## [Work instructions]
Make an exact transcription of the data below.
□ □ □ □ □ □ □
(* ===== verification/Fs.v ===== *)
(** * The system calls mu300-carry makes

    A small POSIX file system: inodes with their attributes, directories as
    lists of entries (in readdir's order), regular files with holes. A run is
    a function of the world that returns a value, exits ([Die]) or has no
    defined result ([Stuck]). Every call first consults a list of faults: the
    environment may make any call fail with any error, without effect, which
    covers full disks, other filesystems (EXDEV), missing rights and files
    that vanish on a running system. *)

From S2P Require Import Prelude.

Inductive errno :=
  ENOENT | ENOTDIR | EEXIST | ELOOP | EISDIR | EXDEV | EMLINK | EPERM | EACCES | ENOTSUP | ENODATA | ENXIO |
  EINTR | EIO | ENOSPC.
#[global] Instance errno_eq_dec : EqDecision errno.
Proof. solve_decision. Defined.

(** A file is (st_dev, st_ino). *)
Abbreviation ino := (Z * Z)%type.

(** What an inode holds. A regular file's bytes may be holes ([None]), which
    read as zero. [Special t]: a device, FIFO or socket, with its S_IFMT
    bits [t]. *)
Inductive body :=
| Reg (data : list (option byte))
| Dir (entries : list (bytes * ino))
| Lnk (target : bytes)
| Special (t : Z).

Record inode := Inode {
  i_perm : Z;                       (* the permission bits, 07777 *)
  i_uid : Z;
  i_gid : Z;
  i_nlink : Z;
  i_rdev : Z;
  i_atim : Z;                       (* nanoseconds *)
  i_mtim : Z;
  i_xattr : list (bytes * bytes);
  i_body : body;
}.

(** S_IFMT and its values. *)
Definition S_IFMT := 0xf000.
Definition S_IFREG := 0x8000.
Definition S_IFDIR := 0x4000.
Definition S_IFLNK := 0xa000.
Definition S_IFCHR := 0x2000.
Definition S_IFBLK := 0x6000.
Definition S_IFIFO := 0x1000.
Definition S_IFSOCK := 0xc000.
Definition is_type (t m : Z) : bool := Z.land m S_IFMT =? t.
Abbreviation S_ISREG := (is_type S_IFREG).
Abbreviation S_ISDIR := (is_type S_IFDIR).
Abbreviation S_ISLNK := (is_type S_IFLNK).
Abbreviation S_ISSOCK := (is_type S_IFSOCK).

Definition ifmt (b : body) : Z :=
  match b with Reg _ => S_IFREG | Dir _ => S_IFDIR | Lnk _ => S_IFLNK | Special t => t end.

Record stat := Stat {
  st_dev : Z; st_ino : Z; st_mode : Z; st_nlink : Z; st_uid : Z; st_gid : Z; st_rdev : Z;
  st_size : Z; st_blocks : Z; st_atim : Z; st_mtim : Z;
}.

Definition body_size (b : body) : Z :=
  match b with
  | Reg d => Z.of_nat (length d)
  | Lnk t => Z.of_nat (length t)
  | _ => 0
  end.

(** 512-byte blocks: the bytes that are no holes, in 4 KiB units. *)
Definition body_blocks (b : body) : Z :=
  match b with
  | Reg d => (Z.of_nat (length (filter (fun o => o <> None) d)) + 4095) / 4096 * 8
  | _ => 0
  end.

Definition stat_of (i : ino) (n : inode) : stat :=
  Stat i.1 i.2 (Z.lor (ifmt (i_body n)) (i_perm n)) (i_nlink n) (i_uid n) (i_gid n) (i_rdev n)
    (body_size (i_body n)) (body_blocks (i_body n)) (i_atim n) (i_mtim n).

(** What read(2) gives for a byte: a hole is zero. *)
Definition rd (o : option byte) : byte := default x00 o.

(** A file system whose attributes are in range: permissions are 12 bits and
    a special file's type is one of the four. *)
Definition inode_ok (n : inode) : Prop :=
  uint 12 (i_perm n) /\
  match i_body n with
  | Special t => t ∈ [S_IFCHR; S_IFBLK; S_IFIFO; S_IFSOCK]
  | Reg d => Z.of_nat (length d) < 2 ^ 63
  | _ => True
  end.
Definition fs_ok (f : gmap ino inode) : Prop := map_Forall (fun _ n => inode_ok n) f.

Lemma is_type_stat t i n : inode_ok n -> is_type t (st_mode (stat_of i n)) = (ifmt (i_body n) =? t).
Proof.
  intros [Hp Hb]. unfold is_type, stat_of. cbn [st_mode]. rewrite Z.land_lor_distr_l.
  change S_IFMT with (0xf * 2 ^ 12) at 2. rewrite land_low_high, Z.lor_0_r by (done || lia).
  f_equal. destruct (i_body n); try done. simpl. set_unfold in Hb. naive_solver.
Qed.

(** ** The world *)

(** What read(2) on standard input will give: some bytes, an interruption or
    an error; nothing more is the end of the file. *)
Inductive rd_event := RData (l : bytes) | RIntr | RErr.

Record world := World {
  w_fs : gmap ino inode;
  w_next : Z;                      (* numbers from here on are no inode's *)
  w_clock : Z;
  w_faults : list (option errno);  (* what the next calls are made to do *)
  w_in : list rd_event;            (* standard input *)
  w_out : bytes;                   (* standard output *)
  w_log : bytes;                   (* tarfilter's log *)
}.

Definition M (A : Type) : Type := world -> result A * world.

#[global] Instance M_ret : MRet M := fun A a w => (Ok a, w).
#[global] Instance M_bind : MBind M := fun A B f m w =>
  match m w with
  | (Ok a, w') => f a w'
  | (Die why, w') => (Die why, w')
  | (Stuck why, w') => (Stuck why, w')
  end.

Definition die {A : Type} (why : string) : M A := fun w => (Die why, w).
Definition stuck {A : Type} (why : string) : M A := fun w => (Stuck why, w).
Definition lift {A : Type} (r : result A) : M A := fun w => (r, w).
□ □ □ □ □ □ □
## [Reply to the task]
(* ===== verification/Fs.v ===== *)
(** * The system calls mu300-carry makes

    A small POSIX file system: inodes with their attributes, directories as
    lists of entries (in readdir's order), regular files with holes. A run is
    a function of the world that returns a value, exits ([Die]) or has no
    defined result ([Stuck]). Every call first consults a list of faults: the
    environment may make any call fail with any error, without effect, which
    covers full disks, other filesystems (EXDEV), missing rights and files
    that vanish on a running system. *)

From S2P Require Import Prelude.

Inductive errno :=
  ENOENT | ENOTDIR | EEXIST | ELOOP | EISDIR | EXDEV | EMLINK | EPERM | EACCES | ENOTSUP | ENODATA | ENXIO |
  EINTR | EIO | ENOSPC.
#[global] Instance errno_eq_dec : EqDecision errno.
Proof. solve_decision. Defined.

(** A file is (st_dev, st_ino). *)
Abbreviation ino := (Z * Z)%type.

(** What an inode holds. A regular file's bytes may be holes ([None]), which
    read as zero. [Special t]: a device, FIFO or socket, with its S_IFMT
    bits [t]. *)
Inductive body :=
| Reg (data : list (option byte))
| Dir (entries : list (bytes * ino))
| Lnk (target : bytes)
| Special (t : Z).

Record inode := Inode {
  i_perm : Z;                       (* the permission bits, 07777 *)
  i_uid : Z;
  i_gid : Z;
  i_nlink : Z;
  i_rdev : Z;
  i_atim : Z;                       (* nanoseconds *)
  i_mtim : Z;
  i_xattr : list (bytes * bytes);
  i_body : body;
}.

(** S_IFMT and its values. *)
Definition S_IFMT := 0xf000.
Definition S_IFREG := 0x8000.
Definition S_IFDIR := 0x4000.
Definition S_IFLNK := 0xa000.
Definition S_IFCHR := 0x2000.
Definition S_IFBLK := 0x6000.
Definition S_IFIFO := 0x1000.
Definition S_IFSOCK := 0xc000.
Definition is_type (t m : Z) : bool := Z.land m S_IFMT =? t.
Abbreviation S_ISREG := (is_type S_IFREG).
Abbreviation S_ISDIR := (is_type S_IFDIR).
Abbreviation S_ISLNK := (is_type S_IFLNK).
Abbreviation S_ISSOCK := (is_type S_IFSOCK).

Definition ifmt (b : body) : Z :=
  match b with Reg _ => S_IFREG | Dir _ => S_IFDIR | Lnk _ => S_IFLNK | Special t => t end.

Record stat := Stat {
  st_dev : Z; st_ino : Z; st_mode : Z; st_nlink : Z; st_uid : Z; st_gid : Z; st_rdev : Z;
  st_size : Z; st_blocks : Z; st_atim : Z; st_mtim : Z;
}.

Definition body_size (b : body) : Z :=
  match b with
  | Reg d => Z.of_nat (length d)
  | Lnk t => Z.of_nat (length t)
  | _ => 0
  end.

(** 512-byte blocks: the bytes that are no holes, in 4 KiB units. *)
Definition body_blocks (b : body) : Z :=
  match b with
  | Reg d => (Z.of_nat (length (filter (fun o => o <> None) d)) + 4095) / 4096 * 8
  | _ => 0
  end.

Definition stat_of (i : ino) (n : inode) : stat :=
  Stat i.1 i.2 (Z.lor (ifmt (i_body n)) (i_perm n)) (i_nlink n) (i_uid n) (i_gid n) (i_rdev n)
    (body_size (i_body n)) (body_blocks (i_body n)) (i_atim n) (i_mtim n).

(** What read(2) gives for a byte: a hole is zero. *)
Definition rd (o : option byte) : byte := default x00 o.

(** A file system whose attributes are in range: permissions are 12 bits and
    a special file's type is one of the four. *)
Definition inode_ok (n : inode) : Prop :=
  uint 12 (i_perm n) /\
  match i_body n with
  | Special t => t ∈ [S_IFCHR; S_IFBLK; S_IFIFO; S_IFSOCK]
  | Reg d => Z.of_nat (length d) < 2 ^ 63
  | _ => True
  end.
Definition fs_ok (f : gmap ino inode) : Prop := map_Forall (fun _ n => inode_ok n) f.

Lemma is_type_stat t i n : inode_ok n -> is_type t (st_mode (stat_of i n)) = (ifmt (i_body n) =? t).
Proof.
  intros [Hp Hb]. unfold is_type, stat_of. cbn [st_mode]. rewrite Z.land_lor_distr_l.
  change S_IFMT with (0xf * 2 ^ 12) at 2. rewrite land_low_high, Z.lor_0_r by (done || lia).
  f_equal. destruct (i_body n); try done. simpl. set_unfold in Hb. naive_solver.
Qed.

(** ** The world *)

(** What read(2) on standard input will give: some bytes, an interruption or
    an error; nothing more is the end of the file. *)
Inductive rd_event := RData (l : bytes) | RIntr | RErr.

Record world := World {
  w_fs : gmap ino inode;
  w_next : Z;                      (* numbers from here on are no inode's *)
  w_clock : Z;
  w_faults : list (option errno);  (* what the next calls are made to do *)
  w_in : list rd_event;            (* standard input *)
  w_out : bytes;                   (* standard output *)
  w_log : bytes;                   (* tarfilter's log *)
}.

Definition M (A : Type) : Type := world -> result A * world.

#[global] Instance M_ret : MRet M := fun A a w => (Ok a, w).
#[global] Instance M_bind : MBind M := fun A B f m w =>
  match m w with
  | (Ok a, w') => f a w'
  | (Die why, w') => (Die why, w')
  | (Stuck why, w') => (Stuck why, w')
  end.

Definition die {A : Type} (why : string) : M A := fun w => (Die why, w).
Definition stuck {A : Type} (why : string) : M A := fun w => (Stuck why, w).
Definition lift {A : Type} (r : result A) : M A := fun w => (r, w).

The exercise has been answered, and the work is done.